In remote western Nepal, menstruation can be a harrowing experience. During an outlawed social tradition called Chhaupadi, menstruating women and girls are banished from their homes and considered ‘untouchable’. The religious rite made global headlines recently after a 15-year old girl was found dead. According to the Washington Post, “the ninth-grade student most likely suffocated after lighting a fire in the hut to keep warm.” In light of the tragedy, photographer Poulomi Basu’s stark images documenting the ritual feel more relevant than ever.
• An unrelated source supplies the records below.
Section Spec.
Context `{EthLib} `{SdkLib} `{BankLaws} `{FmtLib} `{V040Lib} `{AccountCodec}.
Context `{Erc721Codec} `{!Erc721CodecLaws} `{!Cw721Store.Cw721Codec} `{!Cw721Store.Cw721CodecLaws}.
Implicit Types v : VState.

(** ** Stepping through the handler *)

Lemma wrapped_ok {A} what (m : VM A) v a v' : wrapped what m v = Ok a v' -> m v = Ok a v'.
Proof. unfold wrapped. by destruct (m v). Qed.

(** ** Step 1 *)

Lemma migrateEVMChainConfig_ok chainID v u v' :
  migrateEVMChainConfig chainID v = Ok u v' ->
  exists id cfg, ParseEIP155ChainID chainID = Some id /\ cc_ChainId cfg = id /\
    v' = set_v_chain_config v (Some cfg).
Proof.
  intros (id & v1 & [Hp ->]%wrapped_ok%lift_opt_ok & (ex & v2 & [-> ->]%gets_ok & Hr)%mbind_ok)%mbind_ok.
  revert Hr. cbn zeta. destruct (v_chain_config v) as [e|] eqn:E.
  - destruct (Z.eqb_spec (cc_ChainId e) id) as [He|_].
    + intros [_ ->]%mret_ok. exists id, e. split; [done|]. split; [done|].
      destruct v; cbn in E; by subst.
    + destruct (ChainConfig_Validate (v040_chain_config id)); [intros [=]|].
      destruct (SetChainConfig (Some e) (v040_chain_config id)); [intros [=]|].
      intros ->%modify_ok. by exists id, (v040_chain_config id).
  - destruct (ChainConfig_Validate (v040_chain_config id)); [intros [=]|].
    destruct (SetChainConfig None (v040_chain_config id)); [intros [=]|].
    intros ->%modify_ok. by exists id, (v040_chain_config id).
Qed.

(** ** Step 1.5 *)

(** A unit of the metadata has the denomination. *)
Definition has_unit (units : list (option DenomUnit)) (denom : string) : Prop :=
  exists unit, Some unit ∈ units /\ du_Denom unit = denom.

Lemma has_unit_cons x units d : has_unit units d -> has_unit (x :: units) d.
Proof. intros (y & Hy & Hd). exists y. split; [|done]. apply elem_of_cons. by right. Qed.

Lemma scan_units_ok display units : forall d0 e0 n0 d e n,
  scan_units display units (d0, e0, n0) = Some (d, e, n) ->
  (d = true -> d0 = true \/ has_unit units display) /\
  (e = e0 /\ n = n0 \/ has_unit units n) .
Proof.
  induction units as [|[x|] units IH]; intros d0 e0 n0 d e n; cbn [scan_units]; [|destruct (e0 <? du_Exponent x)%Z|done].
  - intros [= -> -> ->]. split; [by left|by left].
  - intros [Hd He]%IH. split.
    + intros [Hx|Hx]%Hd; [|right; by apply has_unit_cons]. destruct (du_Denom x =?s display) eqn:E; [|by left].
      apply str_eqb_true in E. right. exists x. split; [apply elem_of_cons; by left|done].
    + right. destruct He as [[_ ->]|He]; [|by apply has_unit_cons]. exists x. split; [apply elem_of_cons; by left|done].
  - intros [Hd He]%IH. split.
    + intros [Hx|Hx]%Hd; [|right; by apply has_unit_cons]. destruct (du_Denom x =?s display) eqn:E; [|by left].
      apply str_eqb_true in E. right. exists x. split; [apply elem_of_cons; by left|done].
    + destruct He as [He|He]; [by left|right; by apply has_unit_cons].
Qed.

(** The display unit of the EVM denomination is one of its units. *)
Definition display_listed (b : bank_state) (denom : string) : Prop :=
  forall m, GetDenomMetaData b denom = Some m -> has_unit (md_DenomUnits m) (md_Display m).

Lemma repairEvmDenomMetadata_ok d v u v' :
  repairEvmDenomMetadata d v = Ok u v' -> exists b, v' = set_v_bank v b /\ display_listed b d.
Proof.
  intros (bank & v1 & [-> ->]%gets_ok & Hr)%mbind_ok. revert Hr.
  assert (v = set_v_bank v (v_bank v)) as Hv by (by destruct v).
  destruct (GetDenomMetaData (v_bank v) d) as [m|] eqn:Em.
  2: { intros [_ ->]%mret_ok. exists (v_bank v). split; [done|]. intros m Hm. congruence. }
  pose proof (GetDenomMetaData_Base _ _ _ Em) as Hb.
  destruct (scan_units _ _ _) as [[[shown e] x]|] eqn:Es; [|done].
  apply scan_units_ok in Es as [Hd He]. destruct shown.
  - intros [_ ->]%mret_ok. exists (v_bank v). split; [done|]. intros m' Hm'.
    assert (m' = m) as -> by congruence. by destruct (Hd eq_refl).
  - intros ->%modify_ok. eexists. split; [done|]. intros m' Hm'.
    destruct (Z.ltb_spec 0 e) as [Hpos|Hneg]; rewrite SetDenomMetaData_get in Hm'; cbn in Hm';
      rewrite decide_True in Hm' by done; injection Hm' as <-; cbn.
    + destruct He as [[-> _]|He]; [lia|done].
    + eexists. split; [apply elem_of_app; right; by apply list_elem_of_singleton|done].
Qed.

Lemma migrateEVMParams_ok box v u v' :
  migrateEVMParams box v = Ok u v' ->
  exists b info, display_listed b (EvmDenom (v_vm_params v)) /\
    box_InitEvmCoinInfo box (migrated_params (v_vm_params v)) b = inr info /\
    v' = set_v_coin_info (set_v_bank (set_v_vm v (migrated_params (v_vm_params v))) b) (Some info).
Proof.
  intros (p & v1 & [-> ->]%gets_ok & Hr)%mbind_ok. revert Hr.
  destruct (box_SetVmParams _ _); [intros [=]|].
  intros (? & v1 & ->%modify_ok & (? & v2 & (b & -> & Hb)%wrapped_ok%repairEvmDenomMetadata_ok &
    (r & v3 & [-> ->]%gets_ok & (i & v4 & [Hi ->]%wrapped_ok%lift_sum_ok & ->%modify_ok)%mbind_ok)%mbind_ok)%mbind_ok)%mbind_ok.
  by exists b, i.
Qed.

(** ** Step 1.6 *)

(** The record of an account after the migration: an EthAccount becomes its BaseAccount,
    whose legacy key is replaced; any other account only has its legacy key replaced. *)
Definition migrated_account (key bz bz' : string) : Prop :=
  match UnmarshalInterface bz with
  | inl _ => False
  | inr (AnEthAccount a) =>
      exists b b', ea_BaseAccount a = Some b /\ migrate_base key b = inr b' /\ MarshalInterface_base b' = inr bz'
  | inr (Retained a) =>
      match GetPubKey a with
      | Some (LegacyEthSecp256k1 k) =>
          exists a', SetPubKey a (EvmSecp256k1 k) = inr a' /\ MarshalInterface_retained a' = inr bz'
      | _ => bz' = bz
      end
  end.

(** The code hash an EthAccount carries over to x/vm *)
Definition carried_hash (box : Toolbox) (bz : string) : option string :=
  match UnmarshalInterface bz with
  | inr (AnEthAccount a) =>
      if (CodeHash a <>?s "") && box_evm_keeper box then Some (HexToHash (CodeHash a)) else None
  | _ => None
  end.

Lemma migrate_account_ok box k bz v u v' :
  migrate_account box (k, bz) v = Ok u v' -> v_auth v !! k = Some bz ->
  exists bz', migrated_account k bz bz' /\
    v' = set_v_codehash (set_v_auth v (<[k := bz']> (v_auth v)))
           (match carried_hash box bz with Some h => <[k := h]> (v_codehash v) | None => v_codehash v end).
Proof.
  intros (a & v1 & [Ha ->]%wrapped_ok%lift_sum_ok & Hr)%mbind_ok Hbz. revert Hr.
  unfold migrated_account, carried_hash. rewrite Ha.
  assert (v = set_v_codehash (set_v_auth v (<[k := bz]> (v_auth v))) (v_codehash v)) as Hv
    by (rewrite insert_id by done; by destruct v).
  destruct a as [a|a].
  - destruct (ea_BaseAccount a) as [b|]; [|done].
    intros (? & v1 & Hc & (b' & v2 & [Hb ->]%lift_sum_ok &
      (bz' & v3 & [Hm ->]%wrapped_ok%lift_sum_ok & ->%modify_ok)%mbind_ok)%mbind_ok)%mbind_ok.
    exists bz'. split; [eauto|]. destruct ((CodeHash a <>?s "") && box_evm_keeper box).
    + apply modify_ok in Hc as ->. done.
    + apply mret_ok in Hc as [_ ->]. done.
  - unfold migrateRetainedAccountPubKey. destruct (GetPubKey a) as [[k0|k0|k0]|].
    2-4: intros [_ ->]%mret_ok; exists bz; split; [done|exact Hv].
    intros (a' & v1 & [Hs ->]%wrapped_ok%lift_sum_ok & (bz' & v2 & [Hm ->]%wrapped_ok%lift_sum_ok & ->%modify_ok)%mbind_ok)%mbind_ok.
    exists bz'. split; [eauto|]. by destruct v.
Qed.

(** What the loop over the accounts leaves *)
Definition accounts_migrated box (auth codehash auth' codehash' : gmap string string) : Prop :=
  forall k, match auth !! k with
            | None => auth' !! k = None /\ codehash' !! k = codehash !! k
            | Some bz => (exists bz', auth' !! k = Some bz' /\ migrated_account k bz bz') /\
                codehash' !! k = match carried_hash box bz with Some h => Some h | None => codehash !! k end
            end.

Lemma accounts_loop box kvs : forall v u v',
  NoDup kvs.*1 -> (forall k bz, (k, bz) ∈ kvs -> v_auth v !! k = Some bz) ->
  for_each kvs (migrate_account box) v = Ok u v' ->
  v' = set_v_codehash (set_v_auth v (v_auth v')) (v_codehash v') /\
  (forall k bz, (k, bz) ∈ kvs ->
     (exists bz', v_auth v' !! k = Some bz' /\ migrated_account k bz bz') /\
     v_codehash v' !! k = match carried_hash box bz with Some h => Some h | None => v_codehash v !! k end) /\
  (forall k, k ∉ kvs.*1 -> v_auth v' !! k = v_auth v !! k /\ v_codehash v' !! k = v_codehash v !! k).
Proof.
  induction kvs as [|[k bz] kvs IH]; intros v u v' Hnd Hin Hr.
  - apply mret_ok in Hr as [_ ->]. split; [by destruct v|]. split; [|done]. intros k bz Hk. by apply elem_of_nil in Hk.
  - apply NoDup_cons in Hnd as [Hk Hnd]. apply mbind_ok in Hr as (u1 & v1 & Hb & Hr).
    destruct (migrate_account_ok _ _ _ _ _ _ Hb (Hin k bz (proj2 (elem_of_cons _ _ _) (or_introl eq_refl))))
      as (bz' & Hm & Hv1).
    assert (forall x, x <> k -> v_auth v1 !! x = v_auth v !! x /\ v_codehash v1 !! x = v_codehash v !! x) as Hother.
    { intros x Hx. subst v1. cbn. rewrite lookup_insert_ne by done. split; [done|].
      destruct (carried_hash box bz); [|done]. by rewrite lookup_insert_ne. }
    assert (forall x b, (x, b) ∈ kvs -> x <> k) as Hne.
    { intros x b Hx ->. apply Hk, list_elem_of_fmap. by exists (k, b). }
    destruct (IH v1 u v' Hnd) as (Hv' & Hdone & Hrest).
    + intros x b Hx. destruct (Hother x) as [-> _]; [by eapply Hne|]. apply Hin, elem_of_cons. by right.
    + exact Hr.
    + split; [rewrite Hv'; subst v1; by destruct v, v'|]. split.
      * intros x b [[= -> ->]|Hx]%elem_of_cons.
        -- destruct (Hrest k Hk) as [-> ->]. subst v1. cbn. rewrite lookup_insert_eq. split; [eauto|].
           destruct (carried_hash box bz); [by rewrite lookup_insert_eq|done].
        -- destruct (Hother x) as [_ <-]; [by eapply Hne|]. by apply Hdone.
      * intros x Hx. cbn in Hx. apply not_elem_of_cons in Hx as [Hx1 Hx2].
        destruct (Hrest x Hx2) as [-> ->]. by apply Hother.
Qed.
Definition wk_query (a q : string) : GoM string := fun c =>
  match wm_contracts (c_wasm c) !! a with
  | None => Err ErrWasm c
  | Some ct => match query ct q with Some r => Ok r c | None => Err ErrWasm c end
  end.

Definition contract_address (n : Z) : string := acc_String ("wasm contract " +:+ BigString n).

Definition wk_instantiate (m : MsgInstantiateContract) : GoM string := fun c =>
  let a := contract_address (wm_next (c_wasm c)) in
  if (in_CodeID m =? 1)%Z
  then Ok a (set_wasm c (MkWasm (wm_next (c_wasm c) + 1) (<[a := ∅]> (wm_contracts (c_wasm c)))))
  else Err ErrWasm c.

Definition two {A} (f : string -> string -> A) (s : string) : option A :=
  match RefText.gets 2 s with [x; y] => Some (f x y) | _ => None end.

End RefCw.

Definition ref_wasm : WasmKeeper := {|
  wk_InstantiateContract := RefCw.wk_instantiate;
  wk_ExecuteContract := RefCw.wk_execute;
  wk_SmartContractState := RefCw.wk_query;
  MsgExecuteContract_ValidateBasic _ := None;
  json_Unmarshal_ContractInfoData := RefCw.two MkContractInfoData;
  json_Unmarshal_AllNftInfo := RefCw.two MkAllNftInfo;
|}.

Lemma ref_wasm_laws : @WasmLaws _ _ _ _ _ ref_wasm.
Proof.
  split; cbn.
  - intros a q c. unfold RefCw.wk_query. destruct (_ !! a) as [ct|]; [|done]. by destruct (RefCw.query ct q).
  - intros a q c. unfold RefCw.wk_query. destruct (_ !! a) as [ct|]; [|done]. by destruct (RefCw.query ct q).
Qed.

(** The contracts of the reference keeper send no messages. *)
Lemma ref_quiet a : @quiet _ _ _ _ _ ref_wasm a.
Proof.
  intros sender msg c. cbn. unfold RefCw.wk_execute. destruct (_ !! _) as [ct|]; [|done].
  by destruct (RefCw.execute _ _ _).
Qed.
Lemma ref_instantiate_only m : frame wasm_only (RefCw.wk_instantiate m).
Proof. intros c. unfold RefCw.wk_instantiate. by destruct (_ =? 1)%Z. Qed.
(* ===== verification/WitnessesCw721.v ===== *)
(** The theorems on x/cw721 applied at concrete inputs: governance sets the contract
    code, Alice moves CW721 tokens to Cosmos, back and over IBC. *)
From S2P Require Import Prelude GoStrings Utf8 GoJson Sdk CollectionTypes CollectionKeeper CollectionMsg.
From S2P Require Import Erc721Types Erc721Store App Erc721Evm Guard Cw721Types Cw721Store Cw721Index.
From S2P Require Import Cw721Genesis Cw721GenesisSpec Cw721Wasm Cw721Register Cw721Convert Cw721ConvertSpec.
From S2P Require Import CollectionPb Erc721Pb Cw721Pb.
From S2P Require Import Cw721RefundSpec Cw721Chain Reference Witnesses.
Import Cw721Types Cw721Store Cw721Wasm Cw721Register Cw721Convert Cw721Genesis.
Open Scope go_scope.
Open Scope list_scope.

#[local] Existing Instances ref_eth ref_eth_laws ref_sdk ref_sdk_laws ref_nft ref_nft_laws ref_supply_laws.
#[local] Existing Instances ref_evm ref_evm_laws collection_codec collection_codec_laws erc721_codec erc721_codec_laws.
#[local] Existing Instances ref_fmt ref_wasm_state ref_wasm ref_wasm_laws cw721_codec cw721_codec_laws.
#[local] Existing Instances ref_ibc app_checker.

(** ** A concrete world *)

(** A CW721 contract whose tokens 7 and 8 are Alice's. *)
Definition cw_cat : string := RefCw.contract_address 0.
(** The class its tokens are converted to. *)
Definition sent_class : string := CreateClassIDFromContractAddress cw_cat.

Definition cw_contracts : RefWasm.state :=
  RefWasm.MkWasm 1 {[cw_cat := {["7" := RefWasm.MkToken alice "ipfs://cat/7";
                                 "8" := RefWasm.MkToken alice "ipfs://cat/8"]}]}.

Definition cw_world (n : RefNft.state) : Ctx :=
  MkCtx empty_erc n (RefEvm.MkEvm 5 ∅) (Some 30000000%N) [] empty_cw cw_contracts.

(** Governance switches the module on and names the contract code to deploy. *)
Definition msg_params : MsgUpdateParams :=
  MkMsgUpdateParams (acc_String (NewModuleAddress "gov")) (MkParams true true 1).
Definition configured (n : RefNft.state) : Ctx := deliver (UpdateParams msg_params) (cw_world n).
Definition ctx_cw : Ctx := configured kitties.

Lemma deliver_cw_ok {A} (m : GoM A) c :
  cw_ok c -> (forall a c', m c = Ok a c' -> cw_ok c') -> cw_ok (deliver m c).
Proof. intros Hok Hm. unfold deliver. destruct (m c) eqn:E; eauto. Qed.

Lemma ctx_cw_ok : cw_ok ctx_cw.
Proof.
  assert (cw_ok (cw_world kitties)) as Hw by (by apply cw_ok_empty).
  apply deliver_cw_ok; [exact Hw|]. intros a c' Hr. exact (UpdateParams_cw _ _ _ _ Hw Hr).
Qed.

Lemma ctx_cw_empty p : ~ registered (c_cw ctx_cw) p.
Proof.
  intros (bz & _ & Hp). assert (cw_TokenPair (c_cw ctx_cw) = ∅) as E by (vm_compute; reflexivity).
  rewrite E in Hp. by apply lookup_empty_Some in Hp.
Qed.

Lemma ctx_cw_distinct a cls : id_distinct (c_cw ctx_cw) a cls.
Proof. intros q Hq. by apply ctx_cw_empty in Hq. Qed.

Lemma ref_quiet_class c cls : quiet_class c cls.
Proof.
  split; [intros; apply ref_quiet|]. intros a c1 Hr. split; [|intros; apply ref_quiet].
  eapply frame_ok, Hr. apply Deploy_frame, ref_instantiate_only.
Qed.

(** ** Conversions *)

Definition msg_cw721 : MsgConvertCW721 := MkMsgConvertCW721 cw_cat ["7"; "8"] bob alice sent_class [].

Lemma ConvertCW721_correct_witness :
  exists r c', ConvertCW721 msg_cw721 ctx_cw = Ok r c' /\ cw721_converted msg_cw721 ctx_cw r c'.
Proof.
  assert (is_ok (ConvertCW721 msg_cw721 ctx_cw) = true) as Hok by (vm_compute; reflexivity).
  apply run_ok in Hok as (r & c' & Hr). exists r, c'. split; [exact Hr|].
  apply (ConvertCW721_correct msg_cw721 ctx_cw r c'); [apply ctx_cw_ok| | |exact Hr].
  - intros a k _ _. apply ctx_cw_distinct.
  - intros a _. apply ref_quiet.
Defined.

Definition msg_kitty : MsgConvertNFT := MkMsgConvertNFT "kitty" ["kit1"] bob alice "" [].

Lemma cw721_ConvertNFT_correct_witness :
  exists c', ConvertNFT msg_kitty ctx_cw = Ok tt c' /\ nft_converted msg_kitty ctx_cw c'.
Proof.
  assert (is_ok (ConvertNFT msg_kitty ctx_cw) = true) as Hok by (vm_compute; reflexivity).
  apply run_ok in Hok as ([] & c' & Hr). exists c'. split; [exact Hr|].
  apply (cw721_ConvertNFT_correct msg_kitty ctx_cw tt c'); [apply ctx_cw_ok| |apply ref_quiet_class|exact Hr].
  intros a c1 b _ _. apply ctx_cw_distinct.
Defined.

(** ** IBC *)

#[local] Instance refundGroup_eq_dec : EqDecision refundGroup.
Proof. solve_decision. Defined.

(** Alice sends both tokens to another chain. *)
Definition msg_send : MsgTransferCW721 :=
  MkMsgTransferCW721 cw_cat ["7"; "8"] "nft-transfer" "channel-0" sent_class [] alice bob (MkTimeout 0 0 1) "".
Definition ctx_cw_sent : Ctx := deliver (TransferCW721 msg_send) ctx_cw.

Lemma ctx_cw_sent_ok : cw_ok ctx_cw_sent.
Proof.
  apply deliver_cw_ok; [exact ctx_cw_ok|]. intros [] c' Hr.
  refine (TransferCW721_cw msg_send ctx_cw tt c' _ ctx_cw_ok _ _ Hr).
  - by intros m d v d' [= _ <-].
  - intros Hin. by do 2 (apply elem_of_cons in Hin as [Hin|Hin]; [discriminate|]); apply elem_of_nil in Hin.
  - intros a _. split; [apply ref_quiet|]. intros b k _ _. apply ctx_cw_distinct.
Qed.

(** Token 7 comes back: Alice has it again, and the NFT it was bound to is burned. *)
Lemma cw721_refund_all_or_nothing_witness :
  exists g c', refund_token sent_class [] "uptick7" ctx_cw_sent = Ok g c' /\
    g = [MkRefundGroup cw_cat alice ["7"] ["uptick7"]] /\ module_ok (c_cw c') /\
    cw_refunded sent_class "uptick7" [] ctx_cw_sent g c'.
Proof.
  assert (exists g c', refund_token sent_class [] "uptick7" ctx_cw_sent = Ok g c' /\
    bool_decide (g = [MkRefundGroup cw_cat alice ["7"] ["uptick7"]]) = true) as (g & c' & Hr & Hg)
    by (apply (run_val _ (fun g _ => _)); vm_compute; reflexivity).
  apply bool_decide_eq_true in Hg. exists g, c'. split; [exact Hr|]. split; [exact Hg|].
  destruct (cw721_refund_all_or_nothing sent_class [] "uptick7" ctx_cw_sent g c' (cw_module _ ctx_cw_sent_ok)
    (fun a _ _ _ => ref_quiet a) Hr)
    as [[_ Hg']|Href]; [subst g; discriminate|exact Href].
Defined.

Lemma cw721_refund_never_fails_witness :
  exists c', RefundPacketToken (MkPacketData sent_class ["uptick7"; "lost"; "uptick8"] alice bob "") (set_gas ctx_cw_sent None) = Ok tt c'.
Proof.
  destruct (cw721_refund_never_fails
    (MkPacketData sent_class ["uptick7"; "lost"; "uptick8"] alice bob "") (set_gas ctx_cw_sent None)) as [_ Ht].
  destruct (Ht ref_execute_safe eq_refl) as (c' & E & _). by exists c'.
Defined.

(** ** Genesis *)

Definition sent_store : CwStore := c_cw ctx_cw_sent.
Definition sent_pair : TokenPair := NewTokenPair cw_cat sent_class.

Lemma sent_registered p : registered sent_store p -> p = sent_pair.
Proof.
  intros Hp. apply cw_elem_of_GetTokenPairs in Hp; [|apply ctx_cw_sent_ok].
  assert (GetTokenPairs sent_store = [sent_pair]) as E by (vm_compute; reflexivity).
  rewrite E in Hp. by apply list_elem_of_singleton in Hp.
Qed.

Lemma sent_prefix_free : prefix_free sent_store.
Proof. intros p q ->%sent_registered ->%sent_registered _. reflexivity. Qed.

Lemma sent_bindings : bindings_registered sent_store.
Proof.
  apply (bool_decide_unpack (map_Forall (fun t n =>
    UIDBelongsToRegisteredPair t n (GetTokenPairs sent_store) = true) (forward sent_store))).
  vm_compute. exact I.
Qed.

Lemma sent_params : params_ok sent_store.
Proof.
  exists (MkParams true true 1). eexists. split; [vm_compute; reflexivity|].
  split; [reflexivity|]. cbn. lia.
Qed.

Lemma cw721_genesis_roundtrip_witness :
  forward sent_store !! CreateTokenUID cw_cat "7" = Some (CreateNFTUID sent_class "uptick7") /\
  exists s', InitGenesis true empty_cw (ExportGenesis sent_store) = Some s' /\
    forward s' = forward sent_store /\ refunds s' = refunds sent_store /\ GetWasmCodeID s' = inr 1%Z.
Proof.
  split; [vm_compute; reflexivity|].
  destruct (cw721_genesis_roundtrip sent_store (cw_module _ ctx_cw_sent_ok) sent_bindings sent_prefix_free sent_params)
    as (s' & Hi & _ & _ & _ & Hf & _ & Hr & _ & Hw).
  exists s'. split; [exact Hi|]. split; [exact Hf|]. split; [exact Hr|].
  assert (WasmCodeId (GetParams sent_store) = 1%Z) as E by (vm_compute; reflexivity).
  rewrite E in Hw. apply Hw. discriminate.
Defined.

Lemma cw721_export_validates_witness : Genesis_Validate (ExportGenesis sent_store) = None.
Proof.
  apply (cw721_export_validates sent_store);
    [apply ctx_cw_sent_ok|exact sent_prefix_free|apply ctx_cw_sent_ok|].
  intros p ->%sent_registered. vm_compute. reflexivity.
Defined.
A Ritual of Exile is Basu’s long term photographic project that explores this harsh, superstitious practice. From 2013 to 2016, the documentary photographer and photojournalist spent days inside of the Nepalese wilderness on a mission to find and photograph these women in hopes of spreading their stories. During her time with them, she learned of women and girls abducted and raped, prostrated by heat, mauled by insects and wild animals and starved for days.
“Women are seen as highly polluting agents because their blood is considered impure,” Basu explained to Huck Magazine. “They are also considered to be powerful because if you’re a polluting agent then you can bring calamity – to family, animals, crops – so you have to be shunned.”
“Again, it’s a way of controlling women: every stage of a girl’s coming of age is marked by normalised violence.”
Chaupadi dictates that during menstruation, Hindu women are prohibited from participating in a number of standard activities due to the perception that they are ‘impure’ – this includes the consumption of yoghurt, butter, meat and other foods, going to school or work, and bathing. They are barred from entering the home, forced to dwell in makeshift, outdoor sheds where they are allowed only a burlap rug for warmth. Though the Nepal Supreme Court outlawed the brutal practice in 2005, many rural communities believe breaking with tradition will bring them misfortune.
Uncovering the jarring reality of the practice, Basu’s images are stunning in their sadness. Each subject she photographs expresses a weariness clearly visible behind their eyes. Capturing the silent pain that these women are forced to endure, each portrait feels heavier than the next.
“A Ritual of Exile” was finished with help from the Magnum Emergency Fund Award and the Prince Claus Fund. It was also a finalist for the W. Eugene Smith Fund for Humanistic Photography in 2016.